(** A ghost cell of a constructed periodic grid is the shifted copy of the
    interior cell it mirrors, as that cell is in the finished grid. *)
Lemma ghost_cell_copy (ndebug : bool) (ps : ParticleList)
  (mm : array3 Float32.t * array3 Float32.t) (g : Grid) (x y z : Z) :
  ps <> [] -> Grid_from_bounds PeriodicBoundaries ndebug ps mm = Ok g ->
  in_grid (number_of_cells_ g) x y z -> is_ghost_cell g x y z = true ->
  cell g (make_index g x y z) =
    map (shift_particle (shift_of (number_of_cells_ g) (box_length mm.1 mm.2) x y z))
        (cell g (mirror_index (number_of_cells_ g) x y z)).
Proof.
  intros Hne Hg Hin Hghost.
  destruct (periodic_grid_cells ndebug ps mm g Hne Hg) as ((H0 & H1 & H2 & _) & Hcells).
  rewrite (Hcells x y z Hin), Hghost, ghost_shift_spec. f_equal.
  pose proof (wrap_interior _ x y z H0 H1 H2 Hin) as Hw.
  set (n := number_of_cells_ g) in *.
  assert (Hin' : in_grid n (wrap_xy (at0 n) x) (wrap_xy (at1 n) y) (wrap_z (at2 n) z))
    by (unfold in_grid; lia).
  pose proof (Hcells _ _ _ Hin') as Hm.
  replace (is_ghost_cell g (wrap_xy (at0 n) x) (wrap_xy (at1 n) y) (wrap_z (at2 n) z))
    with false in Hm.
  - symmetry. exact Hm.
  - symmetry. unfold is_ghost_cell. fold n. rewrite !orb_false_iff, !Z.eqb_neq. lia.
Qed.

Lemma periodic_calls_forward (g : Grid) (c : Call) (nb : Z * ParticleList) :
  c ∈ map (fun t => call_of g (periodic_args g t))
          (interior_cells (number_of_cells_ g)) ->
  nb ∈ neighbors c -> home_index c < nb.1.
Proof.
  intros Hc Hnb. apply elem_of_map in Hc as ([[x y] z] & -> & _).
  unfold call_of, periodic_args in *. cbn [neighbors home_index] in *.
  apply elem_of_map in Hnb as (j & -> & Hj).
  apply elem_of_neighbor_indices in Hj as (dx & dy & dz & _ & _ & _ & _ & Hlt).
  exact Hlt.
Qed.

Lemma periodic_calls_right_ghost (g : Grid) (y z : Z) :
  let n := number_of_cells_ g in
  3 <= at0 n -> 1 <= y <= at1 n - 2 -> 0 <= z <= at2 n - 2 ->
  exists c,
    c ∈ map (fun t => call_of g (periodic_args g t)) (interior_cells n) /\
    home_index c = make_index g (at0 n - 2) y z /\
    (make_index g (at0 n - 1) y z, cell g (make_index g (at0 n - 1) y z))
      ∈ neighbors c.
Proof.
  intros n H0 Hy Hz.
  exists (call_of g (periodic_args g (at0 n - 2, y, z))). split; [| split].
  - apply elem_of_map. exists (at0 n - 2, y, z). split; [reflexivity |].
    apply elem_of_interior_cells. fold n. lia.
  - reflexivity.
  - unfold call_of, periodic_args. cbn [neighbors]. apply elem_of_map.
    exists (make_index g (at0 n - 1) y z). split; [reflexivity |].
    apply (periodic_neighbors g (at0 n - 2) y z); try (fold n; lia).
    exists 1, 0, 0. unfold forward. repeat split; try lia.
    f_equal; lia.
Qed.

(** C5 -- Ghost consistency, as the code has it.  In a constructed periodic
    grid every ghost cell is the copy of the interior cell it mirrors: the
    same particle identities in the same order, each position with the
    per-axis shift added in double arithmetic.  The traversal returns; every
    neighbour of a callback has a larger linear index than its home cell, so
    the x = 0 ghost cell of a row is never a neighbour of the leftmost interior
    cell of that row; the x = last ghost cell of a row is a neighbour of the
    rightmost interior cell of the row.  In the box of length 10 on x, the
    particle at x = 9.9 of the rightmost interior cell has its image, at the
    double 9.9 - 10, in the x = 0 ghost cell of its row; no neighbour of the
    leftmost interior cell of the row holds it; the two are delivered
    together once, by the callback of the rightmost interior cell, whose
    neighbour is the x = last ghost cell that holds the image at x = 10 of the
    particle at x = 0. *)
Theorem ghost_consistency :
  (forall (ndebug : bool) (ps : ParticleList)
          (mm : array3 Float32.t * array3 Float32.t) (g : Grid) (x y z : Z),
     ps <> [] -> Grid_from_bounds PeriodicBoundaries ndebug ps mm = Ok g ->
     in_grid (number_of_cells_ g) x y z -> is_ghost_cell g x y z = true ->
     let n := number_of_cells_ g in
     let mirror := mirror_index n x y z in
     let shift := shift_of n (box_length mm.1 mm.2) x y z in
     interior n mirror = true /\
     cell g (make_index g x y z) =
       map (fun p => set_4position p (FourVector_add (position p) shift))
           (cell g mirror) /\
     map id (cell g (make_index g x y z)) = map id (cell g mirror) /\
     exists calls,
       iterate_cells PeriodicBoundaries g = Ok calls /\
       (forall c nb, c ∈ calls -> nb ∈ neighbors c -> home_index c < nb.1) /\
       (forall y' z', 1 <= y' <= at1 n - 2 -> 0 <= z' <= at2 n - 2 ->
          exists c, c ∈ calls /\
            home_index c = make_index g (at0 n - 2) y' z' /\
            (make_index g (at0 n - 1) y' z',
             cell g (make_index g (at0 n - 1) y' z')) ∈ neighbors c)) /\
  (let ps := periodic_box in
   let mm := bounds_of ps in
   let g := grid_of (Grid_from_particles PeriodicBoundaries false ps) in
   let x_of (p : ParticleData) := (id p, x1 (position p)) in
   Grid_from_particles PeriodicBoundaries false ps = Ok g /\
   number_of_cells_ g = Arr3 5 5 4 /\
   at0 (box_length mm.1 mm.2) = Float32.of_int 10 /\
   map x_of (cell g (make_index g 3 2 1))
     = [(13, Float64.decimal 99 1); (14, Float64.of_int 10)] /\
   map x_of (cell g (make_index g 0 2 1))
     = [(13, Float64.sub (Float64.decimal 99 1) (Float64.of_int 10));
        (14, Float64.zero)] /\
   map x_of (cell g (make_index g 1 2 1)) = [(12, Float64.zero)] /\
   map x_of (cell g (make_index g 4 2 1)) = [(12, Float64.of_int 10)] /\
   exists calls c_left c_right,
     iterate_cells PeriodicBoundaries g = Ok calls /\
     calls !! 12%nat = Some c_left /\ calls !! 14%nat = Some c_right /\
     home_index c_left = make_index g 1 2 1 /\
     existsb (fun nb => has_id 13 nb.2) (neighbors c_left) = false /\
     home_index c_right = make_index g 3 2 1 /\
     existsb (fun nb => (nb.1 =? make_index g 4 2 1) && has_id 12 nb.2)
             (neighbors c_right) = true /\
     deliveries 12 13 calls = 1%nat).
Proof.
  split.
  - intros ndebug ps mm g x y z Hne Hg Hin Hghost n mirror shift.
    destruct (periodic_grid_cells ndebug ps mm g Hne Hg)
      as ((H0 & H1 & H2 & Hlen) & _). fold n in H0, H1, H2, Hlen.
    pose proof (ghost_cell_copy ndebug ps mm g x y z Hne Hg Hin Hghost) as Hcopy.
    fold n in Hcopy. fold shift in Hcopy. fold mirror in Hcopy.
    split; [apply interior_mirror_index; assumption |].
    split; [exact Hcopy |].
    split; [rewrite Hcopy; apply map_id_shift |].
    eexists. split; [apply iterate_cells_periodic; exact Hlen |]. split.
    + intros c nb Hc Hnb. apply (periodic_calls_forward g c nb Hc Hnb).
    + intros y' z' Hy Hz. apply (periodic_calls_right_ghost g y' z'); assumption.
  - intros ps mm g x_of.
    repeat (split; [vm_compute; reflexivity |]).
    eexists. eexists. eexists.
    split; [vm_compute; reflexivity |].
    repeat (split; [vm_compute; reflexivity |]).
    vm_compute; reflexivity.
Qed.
::::
● Problem description
Everything from the line with "same particle identities" through the line with "together once, by" should be written out exactly as it appears above, end lines included, and nothing outside that range.

● Exercise answer
    same particle identities in the same order, each position with the
    per-axis shift added in double arithmetic.  The traversal returns; every
    neighbour of a callback has a larger linear index than its home cell, so
    the x = 0 ghost cell of a row is never a neighbour of the leftmost interior
    cell of that row; the x = last ghost cell of a row is a neighbour of the
    rightmost interior cell of the row.  In the box of length 10 on x, the
    particle at x = 9.9 of the rightmost interior cell has its image, at the
    double 9.9 - 10, in the x = 0 ghost cell of its row; no neighbour of the
    leftmost interior cell of the row holds it; the two are delivered
    together once, by the callback of the rightmost interior cell, whose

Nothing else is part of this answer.